[Extracted records]
Definition apply (e : edit) (f : File) : error + File :=
  match e with
  | Set_ s k v => inr (SetValue s k v f)
  | New s k v => NewKey s k v f
  | Delete s k => inr (DeleteKey s k f)
  | NewSec s => NewSection s f
  | DeleteSec s => inr (DeleteSection s f)
  | Materialize => inr (MaterializeDefaultSection f)
  end.

(** Keys with a plain name, sections whose name is in a line, the default section is kept. *)
Definition okEdit (o : Options) (e : edit) : bool :=
  match e with
  | New _ k _ => plainName k
  | NewSec s => negb (one_of newline s)
  | DeleteSec s => negb (bool_decide (s = DefaultSectionName o))
  | _ => true
  end.

(** The documents the agent edits: loaded or created, then changed. *)
Inductive Edited (o : Options) : File -> Prop :=
| Ed_load b f : LoadBytes o b = inr f -> endsPlain (textOf b) = true -> tidy f = true -> Edited o f
| Ed_empty : Edited o (Empty o)
| Ed_edit e f f' : Edited o f -> okEdit o e = true -> apply e f = inr f' -> Edited o f'.

(** The options as the agent gives them, their defaults aside. *)
Definition standard (o : Options) : Prop :=
  withDefaults o = o /\ KeyValueDelimiters o = lit "=:" /\ newline ∉ DefaultSectionName o.

Lemma Edited_Inv o f : standard o -> Edited o f -> Inv o f.
Proof.
  intros (Hw & Ho & Hd). induction 1 as [b f HL Hp Ht| |e f f' _ IH He Ha].
  - by apply (Load_Inv o b).
  - by apply Empty_Inv.
  - destruct e as [s k v|s k v|s k|s|s|]; simpl in *.
    + injection Ha as <-. by apply SetValue_Inv.
    + by eapply NewKey_Inv.
    + injection Ha as <-. by apply DeleteKey_Inv.
    + eapply NewSection_Inv; [exact IH| |exact Ha]. apply negb_true_iff, one_of_false in He. done.
    + injection Ha as <-. apply DeleteSection_Inv; [done|]. apply negb_true_iff, bool_decide_eq_false in He. done.
    + injection Ha as <-. by apply Materialize_Inv.
Qed.
Lemma Routes_init g : Routes (Start g).
Proof.
  split; simpl.
  - intros id. rewrite lookup_empty. split; [by intros [? ?]|lia].
  - set_solver.
  - intros k id. unfold routes. rewrite lookup_empty. simpl. set_solver.
  - set_solver.
  - intros id sub. by rewrite lookup_empty.
  - intros id sub. by rewrite lookup_empty.
Qed.

(** What is kept of a subscription. *)
Definition kept (sub : Subscription) := (filters sub, sent sub).

Lemma Local_kept s id sub sub' : Local s id sub sub' -> kept sub' = kept sub.
Proof.
  destruct 1; unfold take1, count1, push1, timeOut1, drain1, receive1, discard1 in *; repeat case_match; by simplify_eq.
Qed.

(** A step that changes neither the index, nor the filters, nor what is to be pushed. *)
Lemma Routes_same s s' : Routes s -> subs s' = subs s -> subMap s' = subMap s -> fresh s' = fresh s -> handled s' = handled s ->
  (forall id, id ∈ subs s -> todo id s' = todo id s) ->
  (forall id, kept <$> heap s' !! id = kept <$> heap s !! id) -> Routes s'.
Proof.
  intros [H1 H2 H3 H4 H5 H6] E1 E2 E3 E4 Ht Hh.
  assert (Hg : forall id sub', heap s' !! id = Some sub' -> exists sub, heap s !! id = Some sub /\ kept sub' = kept sub).
  { intros id sub' H. specialize (Hh id). rewrite H in Hh. destruct (heap s !! id) as [sub|]; [|done].
    exists sub. split; [done|]. exact (Some_inj _ _ Hh). }
  split; rewrite ?E1, ?E2, ?E3, ?E4; try done.
  - intros id. rewrite <- H1, <- !(fmap_is_Some kept). by rewrite Hh.
  - intros id sub' (sub & H & [= -> _])%Hg. by apply H5.
  - intros id sub' (sub & H & [= _ ->])%Hg Hs. rewrite Ht by done. by apply H6.
Qed.
(** X6.  The retained fragment never holds a line feed, whatever events
    have been handled: it is always (the beginning of) one line. *)
Theorem buffer_never_holds_a_line_feed (evs : list Event) :
  has_LF (buffer (exec evs init)) = false.
Proof.
  assert (H : forall b, has_LF (buffer b) = false ->
                        has_LF (buffer (exec evs b)) = false).
  { induction evs as [|ev evs IH]; intros b Hb; simpl; [done|].
    by apply IH, handle_buffer_no_LF. }
  by apply H.
Qed.

Lemma next_closePromise b :
  closePromise (next b) = closePromise b /\ aborted (next b) = aborted b.
Proof.
  unfold next, await_forward.
  destruct (rgen b); simpl; try done.
  - destruct (AsyncQueue.iterator (queue b)) as [qu [[v|e|]|]]; simpl;
      try done.
    by destruct (forward b).
  - by destruct (forward b).
Qed.

Lemma cleanup_closePromise b :
  closePromise (cleanup JSON_parse b) = closePromise b
  /\ aborted (cleanup JSON_parse b) = aborted b.
Proof.
  unfold cleanup. destruct (truthy (trim (buffer b))); [|done].
  by destruct (JSON_parse (buffer b)).
Qed.

Lemma forward_continue_closePromise b :
  closePromise (forward_continue b) = closePromise b.
Proof.
  unfold forward_continue.
  destruct (forward b); [|done..]. by destruct (closePromise b) eqn:Hp.
Qed.

Lemma alive_keeps_closePromise evs b :
  forallb alive evs = true -> closePromise (exec evs b) = closePromise b.
Proof.
  revert b. induction evs as [|ev evs IH]; intros b Hal; simpl; [done|].
  simpl in Hal. apply andb_true_iff in Hal as [Hev Hal]. rewrite (IH _ Hal).
  destruct ev as [|data|code signal|error| |]; simpl; try done.
  - apply forward_continue_closePromise.
  - apply next_closePromise.
Qed.
(** * django_elasticsearch_dsl.signals: signal processors

    A shallow embedding of [src/django_elasticsearch_dsl/signals.py] and the
    properties of its handlers.

    - [Py]          Python's [in] on strings and on tuples of strings.
    - [registries]  the interface of the [registry] object the handlers call
                    (the object itself lives in [.registries] and is taken as
                    a parameter), with one concrete registry to run things on.
    - [dispatch]    the part of [django.dispatch.Signal] the module uses:
                    [connect] and [disconnect] of bound methods.
    - [signals]     the three classes of the file. *)

From stdpp Require Import strings list.

Open Scope string_scope.
Open Scope list_scope.

(** ** Python's membership tests *)

Module Py.

(** [needle in hay] for two [str]: [needle] occurs in [hay] as a contiguous
    run of characters, which is tried at every position of [hay]. *)
Fixpoint str_in (needle hay : string) : bool :=
  String.prefix needle hay ||
  match hay with
  | EmptyString => false
  | String _ rest => str_in needle rest
  end.

(** [x in (a, b, ...)] for a tuple of [str]: equality with some element. *)
Definition tuple_in (x : string) (items : list string) : bool :=
  existsb (String.eqb x) items.

(** [needle] is a contiguous substring of [hay]. *)
Definition substring_of (needle hay : string) : Prop :=
  exists before after, hay = before +:+ needle +:+ after.

End Py.

(** ** The registry the handlers talk to *)

Module registries.

Definition Error := string.

(** A model instance, as far as the handlers are concerned: they pass it on
    untouched. *)
Record Instance := { model : string; pk : Z }.

#[global] Instance Instance_eq_dec : EqDecision Instance.
Proof. solve_decision. Defined.

(** The four calls [signals.py] makes on [registry]. [registry.delete] is the
    only one that gets a keyword argument. *)
Inductive RegistryCall :=
| update_call (instance : Instance)
| update_related_call (instance : Instance)
| delete_related_call (instance : Instance)
| delete_call (instance : Instance) (raise_on_error : bool).

#[global] Instance RegistryCall_eq_dec : EqDecision RegistryCall.
Proof. solve_decision. Defined.

(** How a call on the registry can end: it returns and the operation went
    through, it returns although the operation failed (the failure is at
    most in the returned value), or it raises. *)
Inductive Outcome :=
| Succeeded
| Reported (e : Error)
| Raised (e : Error).

Definition failed (o : Outcome) : bool :=
  match o with Succeeded => false | _ => true end.

Definition raised (o : Outcome) : bool :=
  match o with Raised _ => true | _ => false end.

> **Exercise**:
Of the lines above, copy each that contains "agent".

> **Output of the task**:
(** The documents the agent edits: loaded or created, then changed. *)
(** The options as the agent gives them, their defaults aside. *)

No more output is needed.